What you are asked to do: Below are several entries. Transcribe exactly those lines that fall from the one with "ParamContinuous 20.0 5" through the one with "End TrendParams.", end lines included.

Entries provided:
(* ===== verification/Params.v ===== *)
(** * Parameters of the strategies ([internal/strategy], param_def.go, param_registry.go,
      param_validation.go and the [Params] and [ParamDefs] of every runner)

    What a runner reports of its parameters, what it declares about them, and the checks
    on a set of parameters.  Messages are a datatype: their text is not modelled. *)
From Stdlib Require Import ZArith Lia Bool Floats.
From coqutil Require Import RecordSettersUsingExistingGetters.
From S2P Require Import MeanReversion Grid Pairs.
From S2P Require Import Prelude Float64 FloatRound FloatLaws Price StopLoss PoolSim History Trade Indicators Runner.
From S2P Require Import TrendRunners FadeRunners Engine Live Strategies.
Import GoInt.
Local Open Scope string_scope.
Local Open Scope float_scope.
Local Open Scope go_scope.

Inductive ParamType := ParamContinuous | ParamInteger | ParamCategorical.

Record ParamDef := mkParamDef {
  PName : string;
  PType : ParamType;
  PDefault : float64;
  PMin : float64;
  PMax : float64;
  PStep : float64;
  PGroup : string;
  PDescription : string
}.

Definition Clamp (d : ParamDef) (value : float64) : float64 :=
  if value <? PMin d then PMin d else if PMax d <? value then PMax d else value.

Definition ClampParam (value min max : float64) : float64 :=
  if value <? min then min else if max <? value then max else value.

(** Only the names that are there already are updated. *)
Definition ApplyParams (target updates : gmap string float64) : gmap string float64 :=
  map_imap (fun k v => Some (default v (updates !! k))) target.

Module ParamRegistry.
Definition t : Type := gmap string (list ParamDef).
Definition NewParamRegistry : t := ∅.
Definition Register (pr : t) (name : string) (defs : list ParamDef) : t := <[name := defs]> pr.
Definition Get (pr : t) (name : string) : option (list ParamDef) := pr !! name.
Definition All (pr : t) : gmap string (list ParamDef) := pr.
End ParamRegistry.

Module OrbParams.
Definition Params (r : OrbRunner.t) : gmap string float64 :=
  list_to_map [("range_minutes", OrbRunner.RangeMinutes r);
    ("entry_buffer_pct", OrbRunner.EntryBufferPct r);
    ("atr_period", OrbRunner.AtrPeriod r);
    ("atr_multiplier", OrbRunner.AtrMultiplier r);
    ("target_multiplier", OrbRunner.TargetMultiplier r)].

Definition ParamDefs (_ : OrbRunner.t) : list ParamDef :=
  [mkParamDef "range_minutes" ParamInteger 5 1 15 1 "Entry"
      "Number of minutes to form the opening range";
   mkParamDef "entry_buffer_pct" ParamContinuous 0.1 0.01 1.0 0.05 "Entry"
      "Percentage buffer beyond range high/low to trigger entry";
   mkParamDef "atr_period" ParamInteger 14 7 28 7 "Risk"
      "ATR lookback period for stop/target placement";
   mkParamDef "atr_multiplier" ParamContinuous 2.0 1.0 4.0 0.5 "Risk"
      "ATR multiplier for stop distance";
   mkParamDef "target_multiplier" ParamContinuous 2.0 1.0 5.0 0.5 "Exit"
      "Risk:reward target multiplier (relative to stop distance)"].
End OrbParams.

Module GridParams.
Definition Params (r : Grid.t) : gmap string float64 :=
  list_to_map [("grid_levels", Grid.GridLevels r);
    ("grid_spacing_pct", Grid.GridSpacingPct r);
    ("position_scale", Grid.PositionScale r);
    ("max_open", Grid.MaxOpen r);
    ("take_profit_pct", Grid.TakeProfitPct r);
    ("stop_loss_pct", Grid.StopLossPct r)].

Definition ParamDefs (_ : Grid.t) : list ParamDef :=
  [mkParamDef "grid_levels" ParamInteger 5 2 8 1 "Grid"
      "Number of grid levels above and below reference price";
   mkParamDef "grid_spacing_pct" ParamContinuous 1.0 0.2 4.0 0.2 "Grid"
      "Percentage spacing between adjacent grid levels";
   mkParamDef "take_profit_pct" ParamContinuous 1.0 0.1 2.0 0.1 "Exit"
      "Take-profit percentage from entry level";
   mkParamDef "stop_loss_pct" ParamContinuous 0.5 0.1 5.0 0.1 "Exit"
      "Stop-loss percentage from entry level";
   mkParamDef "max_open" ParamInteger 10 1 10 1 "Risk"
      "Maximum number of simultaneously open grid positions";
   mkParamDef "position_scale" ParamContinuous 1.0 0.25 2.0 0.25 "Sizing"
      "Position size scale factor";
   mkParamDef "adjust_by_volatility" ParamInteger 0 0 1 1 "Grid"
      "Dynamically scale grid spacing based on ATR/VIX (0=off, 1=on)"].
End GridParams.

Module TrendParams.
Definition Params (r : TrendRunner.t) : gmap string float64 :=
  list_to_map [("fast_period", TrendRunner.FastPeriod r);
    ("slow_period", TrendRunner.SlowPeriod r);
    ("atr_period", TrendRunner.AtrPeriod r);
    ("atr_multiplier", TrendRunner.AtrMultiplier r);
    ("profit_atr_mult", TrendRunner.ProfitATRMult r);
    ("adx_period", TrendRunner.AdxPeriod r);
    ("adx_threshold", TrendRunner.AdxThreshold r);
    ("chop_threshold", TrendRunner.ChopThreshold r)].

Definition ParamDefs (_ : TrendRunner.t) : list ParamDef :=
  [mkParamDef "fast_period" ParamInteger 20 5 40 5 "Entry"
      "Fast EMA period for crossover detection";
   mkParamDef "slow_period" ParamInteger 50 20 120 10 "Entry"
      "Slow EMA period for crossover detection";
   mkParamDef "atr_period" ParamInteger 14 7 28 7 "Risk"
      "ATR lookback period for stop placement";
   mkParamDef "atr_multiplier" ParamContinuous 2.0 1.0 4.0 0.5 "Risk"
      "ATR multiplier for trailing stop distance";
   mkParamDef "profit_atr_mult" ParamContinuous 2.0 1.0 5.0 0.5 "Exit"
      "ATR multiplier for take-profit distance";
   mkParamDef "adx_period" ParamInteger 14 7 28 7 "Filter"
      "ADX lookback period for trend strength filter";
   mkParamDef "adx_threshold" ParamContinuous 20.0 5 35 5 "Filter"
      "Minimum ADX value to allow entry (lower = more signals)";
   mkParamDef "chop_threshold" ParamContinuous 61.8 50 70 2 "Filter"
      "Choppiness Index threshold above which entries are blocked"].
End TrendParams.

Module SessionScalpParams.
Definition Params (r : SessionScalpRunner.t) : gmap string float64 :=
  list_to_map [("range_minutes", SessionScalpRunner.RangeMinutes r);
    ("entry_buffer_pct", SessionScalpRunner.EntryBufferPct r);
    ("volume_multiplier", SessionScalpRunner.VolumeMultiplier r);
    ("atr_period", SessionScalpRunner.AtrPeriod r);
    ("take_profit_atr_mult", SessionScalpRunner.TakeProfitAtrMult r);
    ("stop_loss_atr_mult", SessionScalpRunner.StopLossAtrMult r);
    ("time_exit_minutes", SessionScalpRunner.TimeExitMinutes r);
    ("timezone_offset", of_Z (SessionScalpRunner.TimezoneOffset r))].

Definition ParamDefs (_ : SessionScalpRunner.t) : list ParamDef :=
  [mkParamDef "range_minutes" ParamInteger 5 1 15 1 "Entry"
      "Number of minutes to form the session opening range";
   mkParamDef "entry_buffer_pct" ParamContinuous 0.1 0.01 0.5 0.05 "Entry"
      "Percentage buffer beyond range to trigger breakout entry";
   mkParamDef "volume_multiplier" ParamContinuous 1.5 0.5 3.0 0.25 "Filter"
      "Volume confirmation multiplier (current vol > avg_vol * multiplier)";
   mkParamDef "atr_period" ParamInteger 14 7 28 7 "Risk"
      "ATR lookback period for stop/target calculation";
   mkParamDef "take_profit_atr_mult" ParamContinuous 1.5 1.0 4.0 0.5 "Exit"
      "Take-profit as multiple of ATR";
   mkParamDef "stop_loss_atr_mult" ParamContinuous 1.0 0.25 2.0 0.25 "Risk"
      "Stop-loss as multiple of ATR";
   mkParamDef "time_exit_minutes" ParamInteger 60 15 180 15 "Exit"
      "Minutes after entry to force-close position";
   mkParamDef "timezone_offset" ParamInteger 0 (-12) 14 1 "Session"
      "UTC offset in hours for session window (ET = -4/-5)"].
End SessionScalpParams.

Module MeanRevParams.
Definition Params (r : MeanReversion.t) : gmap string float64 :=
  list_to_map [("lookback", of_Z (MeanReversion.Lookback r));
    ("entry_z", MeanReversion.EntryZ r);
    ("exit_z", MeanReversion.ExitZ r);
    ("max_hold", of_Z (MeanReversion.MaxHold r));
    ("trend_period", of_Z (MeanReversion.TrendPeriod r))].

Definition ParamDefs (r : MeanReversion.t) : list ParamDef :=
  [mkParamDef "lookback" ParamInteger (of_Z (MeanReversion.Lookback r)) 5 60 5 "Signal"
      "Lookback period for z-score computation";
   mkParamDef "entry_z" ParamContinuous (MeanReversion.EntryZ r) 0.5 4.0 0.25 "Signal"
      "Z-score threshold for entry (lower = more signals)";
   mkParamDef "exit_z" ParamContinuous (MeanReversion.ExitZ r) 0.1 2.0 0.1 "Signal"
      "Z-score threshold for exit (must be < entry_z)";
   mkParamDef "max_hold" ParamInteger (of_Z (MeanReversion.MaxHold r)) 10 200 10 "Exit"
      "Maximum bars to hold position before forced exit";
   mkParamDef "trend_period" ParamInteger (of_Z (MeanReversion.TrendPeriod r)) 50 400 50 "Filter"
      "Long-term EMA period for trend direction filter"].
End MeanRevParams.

Result of the task:
   mkParamDef "adx_threshold" ParamContinuous 20.0 5 35 5 "Filter"
      "Minimum ADX value to allow entry (lower = more signals)";
   mkParamDef "chop_threshold" ParamContinuous 61.8 50 70 2 "Filter"
      "Choppiness Index threshold above which entries are blocked"].
End TrendParams.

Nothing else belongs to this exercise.